[Stored data entries]
Lemma inner_encode_ok (s d p : bytes) (c : option bytes) :
  len s + len d + len p + cert_room c + 12 ≤ u16_max →
  ∃ inner, encode (inner_records s d p c) = Ok inner ∧
    len inner = len s + len d + len p + cert_room c + 12.
Proof.
  intros H. destruct (encode_fits (inner_records s d p c)) as [b Hb].
  - unfold inner_records. rewrite forallb_app, forallb_opt_record. simpl. unfold fits.
    rewrite !(proj2 (N.leb_le _ _)) by lia. simpl.
    destruct c as [c|]; simpl in *; [|done]. apply N.leb_le. lia.
  - exists b. split; [done|]. apply encode_length in Hb. unfold len, inner_records in *.
    rewrite Hb, sum_list_with_app. destruct c as [c|]; simpl; unfold len; lia.
Qed.

Lemma SealedEnvelope_encode_ok (e : SealedEnvelope) :
  SealedEnvelope_wf e → fits (se_ciphertext e) = true →
  opt_fits (se_sender_hint_ciphertext e) = true → ∃ b, SealedEnvelope_encode e = Ok b.
Proof.
  intros [_ _ (_ & _ & Hr) Hn _ Hp Hhn] Hc Hh. apply encode_fits. unfold SealedEnvelope_records.
  rewrite !forallb_app, !forallb_opt_record. simpl. rewrite Hr, (fits_short 12), Hc by done. simpl.
  destruct e as [? ? ? ? ? [q|] [n|] [c|]]; simpl in *;
    rewrite ?(fits_short 32 q), ?(fits_short 12 n) by (done || eauto); try rewrite Hh; done.
Qed.
(* ===== verification/Groups.v ===== *)
(** * Private groups ([pqmsg-core/src/groups.rs]): state and snapshots

    The group state with its members, roles and epoch, the operations that
    change it, its payload codec and the encrypted snapshot a new member
    restores the state from. Group messages, credentials and invites are in
    the next file. *)

From Stdlib Require Import Strings.Byte.
From stdpp Require Import sorting.
From S2P Require Import Prelude Bytes Errors Tlv Crypto Toy Alg Aead Wire.
Local Open Scope N_scope.

Definition GROUP_ID_BYTES : nat := 16.
Definition ROOT_SECRET_BYTES : nat := 32.
Definition MEMBER_CREDENTIAL_SECRET_BYTES : nat := 32.
Definition SNAPSHOT_AAD_LABEL : bytes := lit "pqmsg-private-group-snapshot-v1".

Definition TLV_OWNER_USER_ID : N := critical_type 0x3001.
Definition TLV_GROUP_TITLE : N := critical_type 0x3002.
Definition TLV_GROUP_DESCRIPTION : N := 0x3003.
Definition TLV_GROUP_AVATAR_HASH : N := 0x3004.
Definition TLV_GROUP_TIMER_SECONDS : N := 0x3005.
Definition TLV_GROUP_CREATED_AT : N := critical_type 0x3006.
Definition TLV_GROUP_UPDATED_AT : N := critical_type 0x3007.
Definition TLV_GROUP_MEMBERS : N := critical_type 0x3008.

Definition KNOWN_GROUP_PAYLOAD_TYPES : list N :=
  [TLV_OWNER_USER_ID; TLV_GROUP_TITLE; TLV_GROUP_DESCRIPTION; TLV_GROUP_AVATAR_HASH;
   TLV_GROUP_TIMER_SECONDS; TLV_GROUP_CREATED_AT; TLV_GROUP_UPDATED_AT; TLV_GROUP_MEMBERS].

Record PrivateGroupAttributes := {
  ga_title : bytes;
  ga_description : option bytes;
  ga_avatar_hash_sha256 : option bytes;
  ga_disappearing_message_timer_seconds : option N;
}.

#[export] Instance PrivateGroupAttributes_eq_decision : EqDecision PrivateGroupAttributes.
Proof. solve_decision. Defined.

Inductive PrivateGroupRole := Owner | Admin | Member.

#[export] Instance PrivateGroupRole_eq_decision : EqDecision PrivateGroupRole.
Proof. solve_decision. Defined.

Definition role_to_byte (r : PrivateGroupRole) : byte :=
  match r with Owner => x01 | Admin => x02 | Member => x03 end.

Definition role_from_byte (b : byte) : res PrivateGroupRole :=
  match b with
  | x01 => Ok Owner
  | x02 => Ok Admin
  | x03 => Ok Member
  | _ => Err (MessageParsing "invalid private group role")
  end.

Record PrivateGroupMember := mkMember { gm_user_id : bytes; gm_role : PrivateGroupRole }.

#[export] Instance PrivateGroupMember_eq_decision : EqDecision PrivateGroupMember.
Proof. solve_decision. Defined.

Record PrivateGroupState := mkGroup {
  gs_group_id : bytes;
  gs_epoch : N;
  gs_root_secret : bytes;
  gs_attributes : PrivateGroupAttributes;
  gs_members : list PrivateGroupMember;
  gs_created_at : N;
  gs_updated_at : N;
}.

Record PrivateGroupEncryptedSnapshot := {
  sn_group_id : bytes;
  sn_epoch : N;
  sn_state_commitment_sha256 : bytes;
  sn_ciphertext : CiphertextEnvelope;
}.

Record PrivateGroupInvitePackage := {
  ip_group_id : bytes;
  ip_epoch : N;
  ip_root_secret : bytes;
  ip_snapshot : PrivateGroupEncryptedSnapshot;
}.

(** ** Validation *)

Definition is_blank (s : bytes) : bool := len (str_trim s) =? 0.

Definition is_ascii_hexdigit (b : byte) : bool :=
  in_range 0x30 0x39 b || in_range 0x41 0x46 b || in_range 0x61 0x66 b.

Definition validate_group_attributes (a : PrivateGroupAttributes) : res unit :=
  if is_blank (ga_title a) then Err (PolicyViolation "private group title cannot be blank")
  else match ga_avatar_hash_sha256 a with
  | Some hash =>
      let normalized := str_trim hash in
      if negb ((len normalized =? 64) && forallb is_ascii_hexdigit normalized)
      then Err (PolicyViolation "private group avatar hash must be a 64-character hex SHA-256")
      else Ok tt
  | None => Ok tt
  end.

Definition validate_user_id (user_id : bytes) : res unit :=
  if is_blank user_id then Err (PolicyViolation "private group member user_id cannot be blank")
  else Ok tt.

(** ** Members *)

Definition role_rank (r : PrivateGroupRole) : N :=
  match r with Owner => 0 | Admin => 1 | Member => 2 end.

=== Action item ===
The answer must reproduce every record exactly.

=== Output ===
Lemma inner_encode_ok (s d p : bytes) (c : option bytes) :
  len s + len d + len p + cert_room c + 12 ≤ u16_max →
  ∃ inner, encode (inner_records s d p c) = Ok inner ∧
    len inner = len s + len d + len p + cert_room c + 12.
Proof.
  intros H. destruct (encode_fits (inner_records s d p c)) as [b Hb].
  - unfold inner_records. rewrite forallb_app, forallb_opt_record. simpl. unfold fits.
    rewrite !(proj2 (N.leb_le _ _)) by lia. simpl.
    destruct c as [c|]; simpl in *; [|done]. apply N.leb_le. lia.
  - exists b. split; [done|]. apply encode_length in Hb. unfold len, inner_records in *.
    rewrite Hb, sum_list_with_app. destruct c as [c|]; simpl; unfold len; lia.
Qed.

Lemma SealedEnvelope_encode_ok (e : SealedEnvelope) :
  SealedEnvelope_wf e → fits (se_ciphertext e) = true →
  opt_fits (se_sender_hint_ciphertext e) = true → ∃ b, SealedEnvelope_encode e = Ok b.
Proof.
  intros [_ _ (_ & _ & Hr) Hn _ Hp Hhn] Hc Hh. apply encode_fits. unfold SealedEnvelope_records.
  rewrite !forallb_app, !forallb_opt_record. simpl. rewrite Hr, (fits_short 12), Hc by done. simpl.
  destruct e as [? ? ? ? ? [q|] [n|] [c|]]; simpl in *;
    rewrite ?(fits_short 32 q), ?(fits_short 12 n) by (done || eauto); try rewrite Hh; done.
Qed.
(* ===== verification/Groups.v ===== *)
(** * Private groups ([pqmsg-core/src/groups.rs]): state and snapshots

    The group state with its members, roles and epoch, the operations that
    change it, its payload codec and the encrypted snapshot a new member
    restores the state from. Group messages, credentials and invites are in
    the next file. *)

From Stdlib Require Import Strings.Byte.
From stdpp Require Import sorting.
From S2P Require Import Prelude Bytes Errors Tlv Crypto Toy Alg Aead Wire.
Local Open Scope N_scope.

Definition GROUP_ID_BYTES : nat := 16.
Definition ROOT_SECRET_BYTES : nat := 32.
Definition MEMBER_CREDENTIAL_SECRET_BYTES : nat := 32.
Definition SNAPSHOT_AAD_LABEL : bytes := lit "pqmsg-private-group-snapshot-v1".

Definition TLV_OWNER_USER_ID : N := critical_type 0x3001.
Definition TLV_GROUP_TITLE : N := critical_type 0x3002.
Definition TLV_GROUP_DESCRIPTION : N := 0x3003.
Definition TLV_GROUP_AVATAR_HASH : N := 0x3004.
Definition TLV_GROUP_TIMER_SECONDS : N := 0x3005.
Definition TLV_GROUP_CREATED_AT : N := critical_type 0x3006.
Definition TLV_GROUP_UPDATED_AT : N := critical_type 0x3007.
Definition TLV_GROUP_MEMBERS : N := critical_type 0x3008.

Definition KNOWN_GROUP_PAYLOAD_TYPES : list N :=
  [TLV_OWNER_USER_ID; TLV_GROUP_TITLE; TLV_GROUP_DESCRIPTION; TLV_GROUP_AVATAR_HASH;
   TLV_GROUP_TIMER_SECONDS; TLV_GROUP_CREATED_AT; TLV_GROUP_UPDATED_AT; TLV_GROUP_MEMBERS].

Record PrivateGroupAttributes := {
  ga_title : bytes;
  ga_description : option bytes;
  ga_avatar_hash_sha256 : option bytes;
  ga_disappearing_message_timer_seconds : option N;
}.

#[export] Instance PrivateGroupAttributes_eq_decision : EqDecision PrivateGroupAttributes.
Proof. solve_decision. Defined.

Inductive PrivateGroupRole := Owner | Admin | Member.

#[export] Instance PrivateGroupRole_eq_decision : EqDecision PrivateGroupRole.
Proof. solve_decision. Defined.

Definition role_to_byte (r : PrivateGroupRole) : byte :=
  match r with Owner => x01 | Admin => x02 | Member => x03 end.

Definition role_from_byte (b : byte) : res PrivateGroupRole :=
  match b with
  | x01 => Ok Owner
  | x02 => Ok Admin
  | x03 => Ok Member
  | _ => Err (MessageParsing "invalid private group role")
  end.

Record PrivateGroupMember := mkMember { gm_user_id : bytes; gm_role : PrivateGroupRole }.

#[export] Instance PrivateGroupMember_eq_decision : EqDecision PrivateGroupMember.
Proof. solve_decision. Defined.

Record PrivateGroupState := mkGroup {
  gs_group_id : bytes;
  gs_epoch : N;
  gs_root_secret : bytes;
  gs_attributes : PrivateGroupAttributes;
  gs_members : list PrivateGroupMember;
  gs_created_at : N;
  gs_updated_at : N;
}.

Record PrivateGroupEncryptedSnapshot := {
  sn_group_id : bytes;
  sn_epoch : N;
  sn_state_commitment_sha256 : bytes;
  sn_ciphertext : CiphertextEnvelope;
}.

Record PrivateGroupInvitePackage := {
  ip_group_id : bytes;
  ip_epoch : N;
  ip_root_secret : bytes;
  ip_snapshot : PrivateGroupEncryptedSnapshot;
}.

(** ** Validation *)

Definition is_blank (s : bytes) : bool := len (str_trim s) =? 0.

Definition is_ascii_hexdigit (b : byte) : bool :=
  in_range 0x30 0x39 b || in_range 0x41 0x46 b || in_range 0x61 0x66 b.

Definition validate_group_attributes (a : PrivateGroupAttributes) : res unit :=
  if is_blank (ga_title a) then Err (PolicyViolation "private group title cannot be blank")
  else match ga_avatar_hash_sha256 a with
  | Some hash =>
      let normalized := str_trim hash in
      if negb ((len normalized =? 64) && forallb is_ascii_hexdigit normalized)
      then Err (PolicyViolation "private group avatar hash must be a 64-character hex SHA-256")
      else Ok tt
  | None => Ok tt
  end.

Definition validate_user_id (user_id : bytes) : res unit :=
  if is_blank user_id then Err (PolicyViolation "private group member user_id cannot be blank")
  else Ok tt.

(** ** Members *)

Definition role_rank (r : PrivateGroupRole) : N :=
  match r with Owner => 0 | Admin => 1 | Member => 2 end.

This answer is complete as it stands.